While all the other ‘80s kids were expressing themselves via their wardrobe, I stuck to about five sweaters and two pairs of jeans and never varied my hair or shaved the fuzz that had slowly grown in under my nose. I was trying hard to be cool with inanimate objects while unconsciously trying hard to stay uncool where it counted.

Hawaii was a true luxury and was exposing me to my dad’s coworkers and their batshit-crazy wives, who Seth MacFarlane would’ve found far-fetched without meeting in person. Once, one of the insurance wives was walking down the sidewalk with my mom when she suddenly grabbed her by the elbow, forcing her to cross the street with her.

“What is the matter?” my mom asked. She is
not
a person you grab and is
not
a person you surprise. The time she and my dad went to a fellow coach’s house party and discovered porno was playing in one bedroom, she walked out of there faster than you could say, “Ohhh...ohhh…ohhh!”

The insurance wife was scared to death. “That woman coming toward us looked like a
lesbian
,” the silly cow hissed. Apparently, lesbianism is contagious. My mom wasn’t as liberal as she is now (she once told me, when I was around thirteen, that if I were gay I shouldn’t tell her—something I’m sure she won’t remember, didn’t really mean, and that I in no way hold against her since I’ve been telling her far worse ever since), but she knew a moron when one grabbed her.

Another of the wives ditzily talked out loud at a luau about how her horny hubby made her go skinny-dipping in the water-filled hole in the ground out back of their house. She went along with it, but wondered about the rashes she kept getting. Were they from the “pond,” or was it something hubby was bringing home?

This was the kind of dinner conversation that went well with poi.

Speaking of rash decisions, Hawaii was also the first time my lack of a love life became an issue, and my dad was pushing to fix it. I was seventeen and had never been on a date, so my dad and his boss were hoping I might hit it off with the boss’s daughter. The boss made sure I was sent a photo of her—a slim, cute girl with dark hair and a nice smile, she was also Michigan-rich. I thought she and I would have a big laugh over the arrangement our parents sought, so when I met up with her, I wasn’t shy about bringing it up.

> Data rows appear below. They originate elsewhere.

(** The division test of [safeMul] detects exactly the wrapped products. *)
Lemma mul_overflow_test a b : int64 a -> int64 b -> a <> MinInt64 -> b <> MinInt64 -> b <> 0 ->
  (Z.quot (mul64 a b) b =? a) = true <-> int64 (a * b).
Proof.
  intros Ha Hb Ha' Hb' Hb0. rewrite Z.eqb_eq. split.
  - intros Hq. unfold mul64 in Hq. destruct (wrap64_eq (a * b)) as [k Hk].
    pose proof (Z.quot_rem (wrap64 (a * b)) b Hb0) as Hqr. rewrite Hq in Hqr.
    pose proof (Z.rem_bound_abs (wrap64 (a * b)) b Hb0).
    assert (Hr : Z.rem (wrap64 (a * b)) b = k * two64) by lia.
    assert (k = 0) as -> by (unfold_int64; lia).
    replace (a * b) with (wrap64 (a * b)) by lia. apply wrap64_int64.
  - intros Hab. unfold mul64. rewrite wrap64_small by done. by apply Z.quot_mul.
Qed.

Lemma safeMulClip_clip a b : int64 a -> int64 b -> safeMulClip a b = clip64 (a * b).
Proof.
  intros Ha Hb. unfold safeMulClip, safeMul.
  destruct (Z.eqb_spec a 0) as [->|Ha0]; [done|]. destruct (Z.eqb_spec b 0) as [->|Hb0]; cbn [orb].
  { by rewrite Z.mul_0_r. }
  destruct (Z.eqb_spec a 1) as [->|Ha1]; [by rewrite Z.mul_1_l, clip64_small|].
  destruct (Z.eqb_spec b 1) as [->|Hb1]; [by rewrite Z.mul_1_r, clip64_small|].
  assert (Hsign : ~ int64 (a * b) ->
    (if ((a <? 0) || (b <? 0)) && negb ((a <? 0) && (b <? 0)) then MinInt64 else MaxInt64) = clip64 (a * b)).
  { intros Hno. unfold clip64. unfold_int64.
    destruct (Z.ltb_spec a 0), (Z.ltb_spec b 0); cbn; nia. }
  destruct (Z.eqb_spec a MinInt64) as [->|Ham]; [|destruct (Z.eqb_spec b MinInt64) as [->|Hbm]]; cbn [orb].
  - apply Hsign. unfold_int64. nia.
  - apply Hsign. unfold_int64. nia.
  - pose proof (mul_overflow_test a b Ha Hb Ham Hbm Hb0) as Ht. destruct (Z.quot _ _ =? a) eqn:E; cbn [negb].
    + assert (int64 (a * b)) by by apply Ht. unfold mul64. by rewrite wrap64_small, clip64_small.
    + apply Hsign. intros Hi. by apply Ht in Hi.
Qed.

(** ** Total voting power *)

(** What a set must be for its 64-bit arithmetic to be exact, twice the total
    fits an [int64], and for signatures to be checked: every key is there. *)
Definition valsOK (vs : ValidatorSet) : Prop :=
  Forall (fun v => 0 <= val_VotingPower v) (Validators vs) /\
  2 * sumZ val_VotingPower (Validators vs) <= MaxInt64 /\
  Forall (fun v => val_PubKey v <> None) (Validators vs).

#[export] Instance valsOK_dec vs : Decision (valsOK vs).
Proof. unfold valsOK. apply _. Defined.

(** The cache is empty or holds the total. *)
Definition cacheOK (vs : ValidatorSet) : Prop :=
  totalVotingPower vs = 0 \/ totalVotingPower vs = foldl (fun t v => safeAddClip t (val_VotingPower v)) 0 (Validators vs).
Definition AddVote (vs : option VoteSet) (vote : option Vote) : go (VoteSet * bool * option VoteError) :=
  match vs with
  | None => Panic (PanicSanity "AddVote() on nil VoteSet")
  | Some vs => addVote vs vote
  end.

(** The boolean says that the peer's claim is not a conflicting one (a nil
    error). *)
Definition SetPeerMaj23 (vs : option VoteSet) (peerID : bytes) (blockID : BlockID) : go (VoteSet * bool) :=
  match vs with
  | None => Panic (PanicSanity "SetPeerMaj23() on nil VoteSet")
  | Some vs =>
      let blockKey := Key blockID in
      match vs_peerMaj23s vs !! peerID with
      | Some existing => if BlockID_Equals existing blockID then Ret (vs, true) else Ret (vs, false)
      | None =>
          let vs := setPeerMaj23s vs (<[peerID := blockID]> (vs_peerMaj23s vs)) in
          match vs_votesByBlock vs !! blockKey with
          | Some bv =>
              if bv_peerMaj23 bv then Ret (vs, true)
              else
                let bv := mkBlockVotes true (bv_bitArray bv) (bv_votes bv) (bv_sum bv) in
                Ret (setByBlock vs (<[blockKey := bv]> (vs_votesByBlock vs)), true)
          | None =>
              bv ← newBlockVotes true (Size (vs_valSet vs));
              Ret (setByBlock vs (<[blockKey := bv]> (vs_votesByBlock vs)), true)
          end
      end
  end.

(** ** Readers; [None] is a nil receiver. *)

Definition vsHeight (vs : option VoteSet) : Z := match vs with None => 0 | Some vs => vs_height vs end.
Definition vsRound (vs : option VoteSet) : Z := match vs with None => -1 | Some vs => vs_round vs end.
Definition vsType (vs : option VoteSet) : Z := match vs with None => 0 | Some vs => vs_type vs end.
Definition vsSize (vs : option VoteSet) : Z := match vs with None => 0 | Some vs => Size (vs_valSet vs) end.

Definition vsBitArray (vs : option VoteSet) : option BitArray.BitArray :=
  match vs with None => None | Some vs => BitArray.Copy (vs_votesBitArray vs) end.
Definition BitArrayByBlockID (vs : option VoteSet) (blockID : BlockID) : option BitArray.BitArray :=
  match vs with
  | None => None
  | Some vs => match vs_votesByBlock vs !! Key blockID with
               | Some bv => BitArray.Copy (bv_bitArray bv)
               | None => None
               end
  end.
Definition vsGetByIndex (vs : option VoteSet) (valIndex : Z) : go (option Vote) :=
  match vs with None => Ret None | Some vs => idx (vs_votes vs) valIndex end.
Definition vsGetByAddress (vs : option VoteSet) (address : bytes) : go (option Vote) :=
  match vs with
  | None => Ret None
  | Some vs =>
      r ← GetByAddress (vs_valSet vs) address;
      match r with
      | (_, None) => Panic (PanicSanity "GetByAddress(address) returned nil")
      | (valIndex, Some _) => idx (vs_votes vs) valIndex
      end
  end.

Definition HasTwoThirdsMajority (vs : option VoteSet) : bool :=
  match vs with None => false | Some vs => match vs_maj23 vs with None => false | Some _ => true end end.
Definition IsCommit (vs : option VoteSet) : bool :=
  match vs with
  | None => false
  | Some vs => if negb (vs_type vs =? VoteTypePrecommit) then false
               else match vs_maj23 vs with None => false | Some _ => true end
  end.
Definition HasTwoThirdsAny (vs : option VoteSet) : bool :=
  match vs with None => false | Some vs => twoThirds (totalPower (vs_valSet vs)) <? vs_sum vs end.
Definition HasAll (vs : VoteSet) : bool := vs_sum vs =? totalPower (vs_valSet vs).
Definition TwoThirdsMajority (vs : option VoteSet) : BlockID * bool :=
  match vs with
  | None => (zeroBlockID, false)
  | Some vs => match vs_maj23 vs with Some b => (b, true) | None => (zeroBlockID, false) end
  end.

Definition MakeCommit (vs : VoteSet) : go Commit :=
  if negb (vs_type vs =? VoteTypePrecommit)
  then Panic (PanicSanity "Cannot MakeCommit() unless VoteSet.Type is VoteTypePrecommit")
  else match vs_maj23 vs with
       | None => Panic (PanicSanity "Cannot MakeCommit() unless a blockhash has +2/3")
       | Some maj23 => Ret (mkCommit maj23 (vs_votes vs))
       end.
End Operations.

(** ** Power of a slice of votes *)

Section Spec.
Context `{Codec} `{Curves}.

Definition contrib (f : Vote -> bool) (x : Validator * option Vote) : Z :=
  match x.2 with Some v => if f v then val_VotingPower x.1 else 0 | None => 0 end.

(** The power of the validators whose vote in [votes] satisfies [f]. *)
Definition votedPower (f : Vote -> bool) (vals : list Validator) (votes : list (option Vote)) : Z :=
  sumZ (contrib f) (zip vals votes).

Definition anyVote (_ : Vote) : bool := true.
Definition forKey (k : bytes) (v : Vote) : bool := bytes_eqb (Key (v_BlockID v)) k.
(* ===== verification/HeightVoteSet.v ===== *)
(** * consensus/types/height_vote_set.go

    The vote sets of one height, by round: rounds [0..round] are always
    tracked, and each peer may open up to two more by sending votes for
    them.  The source hands out pointers to the vote sets of its map; here an
    operation on one of them writes the changed set back under its round and
    type. *)

From S2P Require Import Prelude Sha256 Crypto BitArray Types ValidatorSet VoteSet.
Import Crypto Types ValidatorSet.

Module HeightVoteSet.

Section Operations.
Context `{Codec} `{Curves}.

Record RoundVoteSet := mkRoundVoteSet {
  Prevotes_ : VoteSet.VoteSet;
  Precommits_ : VoteSet.VoteSet }.

(** Peers are identified by the bytes of their [p2p.NodeID]. *)
Record HeightVoteSet := mkHeightVoteSet {
  hvs_chainID : bytes;
  hvs_height : Z;
  hvs_valSet : ValidatorSet;
  hvs_round : Z;
  hvs_roundVoteSets : gmap Z RoundVoteSet;
  hvs_peerCatchupRounds : gmap bytes (list Z) }.

(** The errors of [AddVote]: those of the vote set, and a vote for a third
    unknown round. *)
Inductive AddVoteError :=
| VoteSetError (e : VoteError)
| GotVoteFromUnwantedRoundError.

Definition setRoundVoteSets (h : HeightVoteSet) (m : gmap Z RoundVoteSet) : HeightVoteSet :=
  mkHeightVoteSet (hvs_chainID h) (hvs_height h) (hvs_valSet h) (hvs_round h) m (hvs_peerCatchupRounds h).
Definition setHvsRound (h : HeightVoteSet) (r : Z) : HeightVoteSet :=
  mkHeightVoteSet (hvs_chainID h) (hvs_height h) (hvs_valSet h) r (hvs_roundVoteSets h) (hvs_peerCatchupRounds h).
Definition setCatchup (h : HeightVoteSet) (m : gmap bytes (list Z)) : HeightVoteSet :=
  mkHeightVoteSet (hvs_chainID h) (hvs_height h) (hvs_valSet h) (hvs_round h) (hvs_roundVoteSets h) m.

Definition addRound (h : HeightVoteSet) (round : Z) : go HeightVoteSet :=
  match hvs_roundVoteSets h !! round with
  | Some _ => Panic (PanicSanity "addRound() for an existing round")
  | None =>
      prevotes ← VoteSet.NewVoteSet (hvs_chainID h) (hvs_height h) round VoteTypePrevote (hvs_valSet h);
      precommits ← VoteSet.NewVoteSet (hvs_chainID h) (hvs_height h) round VoteTypePrecommit (hvs_valSet h);
      Ret (setRoundVoteSets h (<[round := mkRoundVoteSet prevotes precommits]> (hvs_roundVoteSets h)))
  end.

Definition Reset (h : HeightVoteSet) (height : Z) (valSet : ValidatorSet) : go HeightVoteSet :=
  h ← addRound (mkHeightVoteSet (hvs_chainID h) height valSet (hvs_round h) ∅ ∅) 0;
  Ret (setHvsRound h 0).

Definition NewHeightVoteSet (chainID : bytes) (height : Z) (valSet : ValidatorSet) : go HeightVoteSet :=
  Reset (mkHeightVoteSet chainID 0 (mkValidatorSet [] None 0) 0 ∅ ∅) height valSet.

Definition SetRound (h : HeightVoteSet) (round : Z) : go HeightVoteSet :=
  if negb (hvs_round h =? 0) && (round <? add64 (hvs_round h) 1)
  then Panic (PanicSanity "SetRound() must increment hvs.round")
  else
    h ← go_for (add64 (hvs_round h) 1) (round + 1)
          (fun r h => match hvs_roundVoteSets h !! r with Some _ => Ret h | None => addRound h r end) h;
    Ret (setHvsRound h round).

Definition getVoteSet (h : HeightVoteSet) (round type_ : Z) : go (option VoteSet.VoteSet) :=
  match hvs_roundVoteSets h !! round with
  | None => Ret None
  | Some rvs =>
      if type_ =? VoteTypePrevote then Ret (Some (Prevotes_ rvs))
      else if type_ =? VoteTypePrecommit then Ret (Some (Precommits_ rvs))
      else Panic (PanicSanity "Unexpected vote type")
  end.

(** The vote set at [round] and [type_] mutated through its pointer. *)
Definition putVoteSet (h : HeightVoteSet) (round type_ : Z) (vs : VoteSet.VoteSet) : HeightVoteSet :=
  match hvs_roundVoteSets h !! round with
  | None => h
  | Some rvs =>
      let rvs' := if type_ =? VoteTypePrevote then mkRoundVoteSet vs (Precommits_ rvs)
                  else mkRoundVoteSet (Prevotes_ rvs) vs in
      setRoundVoteSets h (<[round := rvs']> (hvs_roundVoteSets h))
  end.

(** [voteSet.AddVote(vote)] on the set at the vote's round and type. *)
Definition addToVoteSet (h : HeightVoteSet) (vs : option VoteSet.VoteSet) (vote : Vote)
  : go (HeightVoteSet * bool * option AddVoteError) :=
  r ← VoteSet.AddVote vs (Some vote);
  Ret (putVoteSet h (v_Round vote) (v_Type vote) r.1.1, r.1.2, option_map VoteSetError r.2).

Definition AddVote (h : HeightVoteSet) (vote : option Vote) (peerID : bytes)
  : go (HeightVoteSet * bool * option AddVoteError) :=
  match vote with
  | None => Panic NilDeref
  | Some vote =>
      if negb (IsVoteTypeValid (v_Type vote)) then Ret (h, false, None)
      else
        voteSet ← getVoteSet h (v_Round vote) (v_Type vote);
        match voteSet with
        | Some _ => addToVoteSet h voteSet vote
        | None =>
            let rndz := default [] (hvs_peerCatchupRounds h !! peerID) in
            if zlen rndz <? 2 then
              h ← addRound h (v_Round vote);
              voteSet ← getVoteSet h (v_Round vote) (v_Type vote);
              addToVoteSet
                (setCatchup h (<[peerID := rndz ++ [v_Round vote]]> (hvs_peerCatchupRounds h)))
                voteSet vote
            else Ret (h, false, Some GotVoteFromUnwantedRoundError)
        end
  end.

Definition Prevotes (h : HeightVoteSet) (round : Z) : go (option VoteSet.VoteSet) := getVoteSet h round VoteTypePrevote.
Definition Precommits (h : HeightVoteSet) (round : Z) : go (option VoteSet.VoteSet) := getVoteSet h round VoteTypePrecommit.

(** The descending loop of [POLInfo], from round [n - 1] down to 0. *)
Fixpoint polLoop (h : HeightVoteSet) (n : nat) : go (Z * BlockID) :=
  match n with
  | O => Ret (-1, zeroBlockID)
  | S n =>
      rvs ← getVoteSet h (Z.of_nat n) VoteTypePrevote;
      match VoteSet.TwoThirdsMajority rvs with
      | (polBlockID, true) => Ret (Z.of_nat n, polBlockID)
      | (_, false) => polLoop h n
      end
  end.

Definition POLInfo (h : HeightVoteSet) : go (Z * BlockID) := polLoop h (Z.to_nat (hvs_round h + 1)).

(** The boolean is [err == nil]. *)
Definition SetPeerMaj23 (h : HeightVoteSet) (round type_ : Z) (peerID : bytes) (blockID : BlockID)
  : go (HeightVoteSet * bool) :=
  if negb (IsVoteTypeValid type_) then Ret (h, false)
  else
    voteSet ← getVoteSet h round type_;
    match voteSet with
    | None => Ret (h, true)
    | Some _ =>
        r ← VoteSet.SetPeerMaj23 voteSet (hexEncode peerID) blockID;
        Ret (putVoteSet h round type_ r.1, r.2)
    end.
End Operations.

“Parents are so stupid, right?” I offered. She looked crestfallen. I didn’t get it. She looked like a young Ann Blyth while I looked like an age non-specific Victor Buono. I’m not being hard on myself; I honestly was, like those girls my dad would point out, “As big as a house!” But I do think that while a few (dozen) spare pounds don’t turn me off of guys I want to sleep with (hey, chubbies), they repulse me in myself to the point where I’ve never been 100% comfortable believing anyone might not consider any extra weight on me a deal-breaker. I also think I’ve always been unwilling to grade myself as fairly as I grade others. I’ve often found myself pouring compliments on people I barely know because they’re the truth and because I know people like to hear positive things. It’s like a submissive dog lying on the ground and peeing when a more dominant beast comes along.